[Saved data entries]
::::::::::

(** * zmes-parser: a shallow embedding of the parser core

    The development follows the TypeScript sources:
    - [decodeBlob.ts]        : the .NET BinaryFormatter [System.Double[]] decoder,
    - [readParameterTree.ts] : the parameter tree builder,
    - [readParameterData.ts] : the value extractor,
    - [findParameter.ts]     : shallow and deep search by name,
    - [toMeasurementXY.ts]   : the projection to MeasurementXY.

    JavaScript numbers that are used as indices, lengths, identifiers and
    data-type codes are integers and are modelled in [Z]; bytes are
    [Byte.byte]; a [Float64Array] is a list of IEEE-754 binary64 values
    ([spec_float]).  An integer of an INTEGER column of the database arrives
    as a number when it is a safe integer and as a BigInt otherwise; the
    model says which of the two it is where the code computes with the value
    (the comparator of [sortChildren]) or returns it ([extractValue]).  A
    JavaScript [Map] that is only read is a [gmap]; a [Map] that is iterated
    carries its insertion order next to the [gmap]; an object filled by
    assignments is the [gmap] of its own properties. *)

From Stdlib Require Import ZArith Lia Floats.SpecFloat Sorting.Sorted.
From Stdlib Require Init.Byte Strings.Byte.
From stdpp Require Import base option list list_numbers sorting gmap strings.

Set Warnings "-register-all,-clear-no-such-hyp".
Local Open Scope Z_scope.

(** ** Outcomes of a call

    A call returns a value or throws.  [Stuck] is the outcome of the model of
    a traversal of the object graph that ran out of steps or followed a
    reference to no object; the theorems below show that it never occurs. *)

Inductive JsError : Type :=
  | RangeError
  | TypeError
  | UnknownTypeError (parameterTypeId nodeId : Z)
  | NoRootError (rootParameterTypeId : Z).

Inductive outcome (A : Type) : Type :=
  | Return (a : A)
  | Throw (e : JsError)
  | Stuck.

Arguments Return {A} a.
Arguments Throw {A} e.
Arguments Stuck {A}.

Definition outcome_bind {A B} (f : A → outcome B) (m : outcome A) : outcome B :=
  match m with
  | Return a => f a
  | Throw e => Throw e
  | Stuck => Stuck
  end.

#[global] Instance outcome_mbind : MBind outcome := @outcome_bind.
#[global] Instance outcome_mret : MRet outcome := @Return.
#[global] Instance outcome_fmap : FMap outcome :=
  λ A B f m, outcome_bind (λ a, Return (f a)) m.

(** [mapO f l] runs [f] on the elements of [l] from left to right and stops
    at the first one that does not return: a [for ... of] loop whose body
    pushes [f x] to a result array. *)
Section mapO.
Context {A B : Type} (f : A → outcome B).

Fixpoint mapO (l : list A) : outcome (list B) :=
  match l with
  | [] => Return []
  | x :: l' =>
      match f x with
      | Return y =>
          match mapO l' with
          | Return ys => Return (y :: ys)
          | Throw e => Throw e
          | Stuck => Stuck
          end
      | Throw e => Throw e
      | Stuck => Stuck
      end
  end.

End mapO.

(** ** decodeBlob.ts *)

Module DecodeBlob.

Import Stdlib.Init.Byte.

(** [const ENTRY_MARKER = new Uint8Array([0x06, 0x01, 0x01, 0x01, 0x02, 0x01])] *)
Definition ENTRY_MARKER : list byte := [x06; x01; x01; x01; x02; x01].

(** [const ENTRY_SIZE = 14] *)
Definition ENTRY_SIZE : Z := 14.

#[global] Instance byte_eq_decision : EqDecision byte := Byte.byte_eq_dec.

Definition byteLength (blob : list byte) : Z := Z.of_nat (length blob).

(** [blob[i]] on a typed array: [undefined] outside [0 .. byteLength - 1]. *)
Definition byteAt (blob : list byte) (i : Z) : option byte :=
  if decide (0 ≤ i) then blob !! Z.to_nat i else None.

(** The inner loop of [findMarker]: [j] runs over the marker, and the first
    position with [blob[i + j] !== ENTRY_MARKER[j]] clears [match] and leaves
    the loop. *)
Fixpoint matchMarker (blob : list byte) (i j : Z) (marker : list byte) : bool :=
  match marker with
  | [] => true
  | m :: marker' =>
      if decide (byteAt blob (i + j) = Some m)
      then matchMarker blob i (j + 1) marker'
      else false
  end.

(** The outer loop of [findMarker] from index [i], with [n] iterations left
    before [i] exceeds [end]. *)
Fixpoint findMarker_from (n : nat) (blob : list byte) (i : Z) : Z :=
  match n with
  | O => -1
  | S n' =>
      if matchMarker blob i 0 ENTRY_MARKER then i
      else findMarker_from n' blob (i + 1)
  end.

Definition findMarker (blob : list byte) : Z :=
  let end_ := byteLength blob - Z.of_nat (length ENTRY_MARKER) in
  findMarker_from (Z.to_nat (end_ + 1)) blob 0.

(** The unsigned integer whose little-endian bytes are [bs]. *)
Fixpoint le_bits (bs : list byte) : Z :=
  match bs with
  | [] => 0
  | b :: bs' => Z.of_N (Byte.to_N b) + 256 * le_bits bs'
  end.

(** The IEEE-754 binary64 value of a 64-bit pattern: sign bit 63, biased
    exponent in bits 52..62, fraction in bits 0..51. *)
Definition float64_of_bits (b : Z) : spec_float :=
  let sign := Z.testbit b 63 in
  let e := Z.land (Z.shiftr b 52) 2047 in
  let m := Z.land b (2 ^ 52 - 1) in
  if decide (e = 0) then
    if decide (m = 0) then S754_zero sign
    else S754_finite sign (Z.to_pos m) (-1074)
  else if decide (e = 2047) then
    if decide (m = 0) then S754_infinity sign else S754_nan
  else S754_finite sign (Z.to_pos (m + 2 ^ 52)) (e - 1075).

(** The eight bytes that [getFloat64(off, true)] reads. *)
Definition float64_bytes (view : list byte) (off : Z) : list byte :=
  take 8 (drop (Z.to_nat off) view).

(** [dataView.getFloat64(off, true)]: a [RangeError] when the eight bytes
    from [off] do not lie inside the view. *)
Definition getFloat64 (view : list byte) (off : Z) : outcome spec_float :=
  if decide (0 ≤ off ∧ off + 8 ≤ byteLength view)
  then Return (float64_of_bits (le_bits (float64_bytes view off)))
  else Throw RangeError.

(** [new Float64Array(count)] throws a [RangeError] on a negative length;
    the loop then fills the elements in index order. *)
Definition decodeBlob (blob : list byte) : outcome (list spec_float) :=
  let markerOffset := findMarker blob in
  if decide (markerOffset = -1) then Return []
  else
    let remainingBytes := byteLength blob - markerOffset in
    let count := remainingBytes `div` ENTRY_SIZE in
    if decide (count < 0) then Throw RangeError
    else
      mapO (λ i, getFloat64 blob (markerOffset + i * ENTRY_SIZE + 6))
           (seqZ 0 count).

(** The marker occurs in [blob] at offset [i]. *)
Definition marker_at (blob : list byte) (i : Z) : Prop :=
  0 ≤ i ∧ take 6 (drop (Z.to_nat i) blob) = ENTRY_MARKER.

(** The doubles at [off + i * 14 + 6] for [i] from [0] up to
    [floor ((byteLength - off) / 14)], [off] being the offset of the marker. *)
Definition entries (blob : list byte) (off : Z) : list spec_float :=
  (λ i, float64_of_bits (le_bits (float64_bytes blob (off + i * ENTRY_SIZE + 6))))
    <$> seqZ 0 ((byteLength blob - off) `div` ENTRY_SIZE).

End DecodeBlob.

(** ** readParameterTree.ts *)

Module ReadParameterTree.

::::::::::

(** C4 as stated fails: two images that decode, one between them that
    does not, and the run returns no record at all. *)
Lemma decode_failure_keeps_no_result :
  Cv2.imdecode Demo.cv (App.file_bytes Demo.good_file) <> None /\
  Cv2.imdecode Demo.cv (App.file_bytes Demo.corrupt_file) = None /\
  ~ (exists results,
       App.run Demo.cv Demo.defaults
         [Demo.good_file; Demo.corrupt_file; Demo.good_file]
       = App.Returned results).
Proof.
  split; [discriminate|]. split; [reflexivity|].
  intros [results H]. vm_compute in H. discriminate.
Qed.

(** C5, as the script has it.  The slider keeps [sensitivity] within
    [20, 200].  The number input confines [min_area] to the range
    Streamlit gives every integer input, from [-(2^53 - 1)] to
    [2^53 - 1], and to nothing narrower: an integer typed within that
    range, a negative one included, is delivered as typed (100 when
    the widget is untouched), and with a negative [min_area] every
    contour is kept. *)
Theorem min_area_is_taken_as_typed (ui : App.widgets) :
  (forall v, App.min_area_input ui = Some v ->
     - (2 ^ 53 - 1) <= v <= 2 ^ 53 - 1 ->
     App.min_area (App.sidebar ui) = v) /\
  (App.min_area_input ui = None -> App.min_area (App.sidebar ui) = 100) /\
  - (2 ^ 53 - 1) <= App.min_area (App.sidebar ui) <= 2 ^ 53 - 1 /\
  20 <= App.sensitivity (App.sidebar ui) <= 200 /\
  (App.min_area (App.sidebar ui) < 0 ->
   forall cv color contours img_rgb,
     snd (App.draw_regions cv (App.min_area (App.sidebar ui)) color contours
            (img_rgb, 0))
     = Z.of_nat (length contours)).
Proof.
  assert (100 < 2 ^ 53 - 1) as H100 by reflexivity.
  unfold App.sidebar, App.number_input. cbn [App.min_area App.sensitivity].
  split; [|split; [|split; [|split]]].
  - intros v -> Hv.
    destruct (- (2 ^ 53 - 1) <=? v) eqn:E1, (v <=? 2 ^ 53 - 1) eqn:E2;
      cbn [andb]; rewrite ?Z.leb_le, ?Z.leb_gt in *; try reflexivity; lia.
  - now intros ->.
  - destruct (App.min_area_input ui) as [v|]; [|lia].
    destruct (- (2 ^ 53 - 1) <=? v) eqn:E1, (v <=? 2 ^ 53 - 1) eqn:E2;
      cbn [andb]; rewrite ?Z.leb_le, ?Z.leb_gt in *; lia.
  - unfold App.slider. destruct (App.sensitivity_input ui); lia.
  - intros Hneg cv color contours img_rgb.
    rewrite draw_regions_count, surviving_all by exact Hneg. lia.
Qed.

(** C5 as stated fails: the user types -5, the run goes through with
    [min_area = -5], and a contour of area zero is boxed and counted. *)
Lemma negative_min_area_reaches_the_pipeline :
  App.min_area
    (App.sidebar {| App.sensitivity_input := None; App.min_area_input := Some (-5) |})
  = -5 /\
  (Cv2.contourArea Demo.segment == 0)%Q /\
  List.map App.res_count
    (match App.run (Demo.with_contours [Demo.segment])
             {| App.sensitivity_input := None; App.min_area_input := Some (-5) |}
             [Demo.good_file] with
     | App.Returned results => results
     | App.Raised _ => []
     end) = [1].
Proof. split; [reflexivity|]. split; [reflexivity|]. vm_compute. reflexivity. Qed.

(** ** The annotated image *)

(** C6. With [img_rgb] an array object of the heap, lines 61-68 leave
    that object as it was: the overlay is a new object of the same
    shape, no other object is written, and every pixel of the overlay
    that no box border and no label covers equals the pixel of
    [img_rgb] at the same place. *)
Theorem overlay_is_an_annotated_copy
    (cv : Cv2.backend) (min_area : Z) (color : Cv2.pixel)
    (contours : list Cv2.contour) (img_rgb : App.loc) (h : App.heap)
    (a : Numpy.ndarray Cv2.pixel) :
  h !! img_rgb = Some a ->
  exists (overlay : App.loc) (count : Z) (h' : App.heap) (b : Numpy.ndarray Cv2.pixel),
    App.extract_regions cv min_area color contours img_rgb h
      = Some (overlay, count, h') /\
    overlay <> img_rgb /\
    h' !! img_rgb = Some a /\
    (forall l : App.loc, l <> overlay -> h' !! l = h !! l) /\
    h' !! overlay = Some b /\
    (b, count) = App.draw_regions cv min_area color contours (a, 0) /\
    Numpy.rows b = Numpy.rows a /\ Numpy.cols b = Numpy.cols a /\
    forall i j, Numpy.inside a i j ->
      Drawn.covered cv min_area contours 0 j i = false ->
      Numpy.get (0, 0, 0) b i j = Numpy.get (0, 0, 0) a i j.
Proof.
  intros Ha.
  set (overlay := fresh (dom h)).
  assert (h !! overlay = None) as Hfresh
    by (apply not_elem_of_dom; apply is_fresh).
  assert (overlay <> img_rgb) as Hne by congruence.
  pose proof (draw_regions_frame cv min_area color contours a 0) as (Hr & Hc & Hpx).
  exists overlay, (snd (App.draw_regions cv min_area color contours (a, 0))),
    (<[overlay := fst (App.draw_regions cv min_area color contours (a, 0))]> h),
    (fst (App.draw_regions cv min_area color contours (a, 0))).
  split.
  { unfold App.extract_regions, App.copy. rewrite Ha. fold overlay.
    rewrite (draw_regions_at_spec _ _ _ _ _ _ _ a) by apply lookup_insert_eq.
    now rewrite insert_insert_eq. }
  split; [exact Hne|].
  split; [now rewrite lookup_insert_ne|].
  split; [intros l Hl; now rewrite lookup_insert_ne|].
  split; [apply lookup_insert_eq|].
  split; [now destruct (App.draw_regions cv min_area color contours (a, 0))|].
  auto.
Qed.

::::::::::

Among the entries above, find the line with "Module DecodeBlob." and the line with "if decide (0 ≤ i)"; give again exactly these two lines and all lines between them.

Module DecodeBlob.

Import Stdlib.Init.Byte.

(** [const ENTRY_MARKER = new Uint8Array([0x06, 0x01, 0x01, 0x01, 0x02, 0x01])] *)
Definition ENTRY_MARKER : list byte := [x06; x01; x01; x01; x02; x01].

(** [const ENTRY_SIZE = 14] *)
Definition ENTRY_SIZE : Z := 14.

#[global] Instance byte_eq_decision : EqDecision byte := Byte.byte_eq_dec.

Definition byteLength (blob : list byte) : Z := Z.of_nat (length blob).

(** [blob[i]] on a typed array: [undefined] outside [0 .. byteLength - 1]. *)
Definition byteAt (blob : list byte) (i : Z) : option byte :=
  if decide (0 ≤ i) then blob !! Z.to_nat i else None.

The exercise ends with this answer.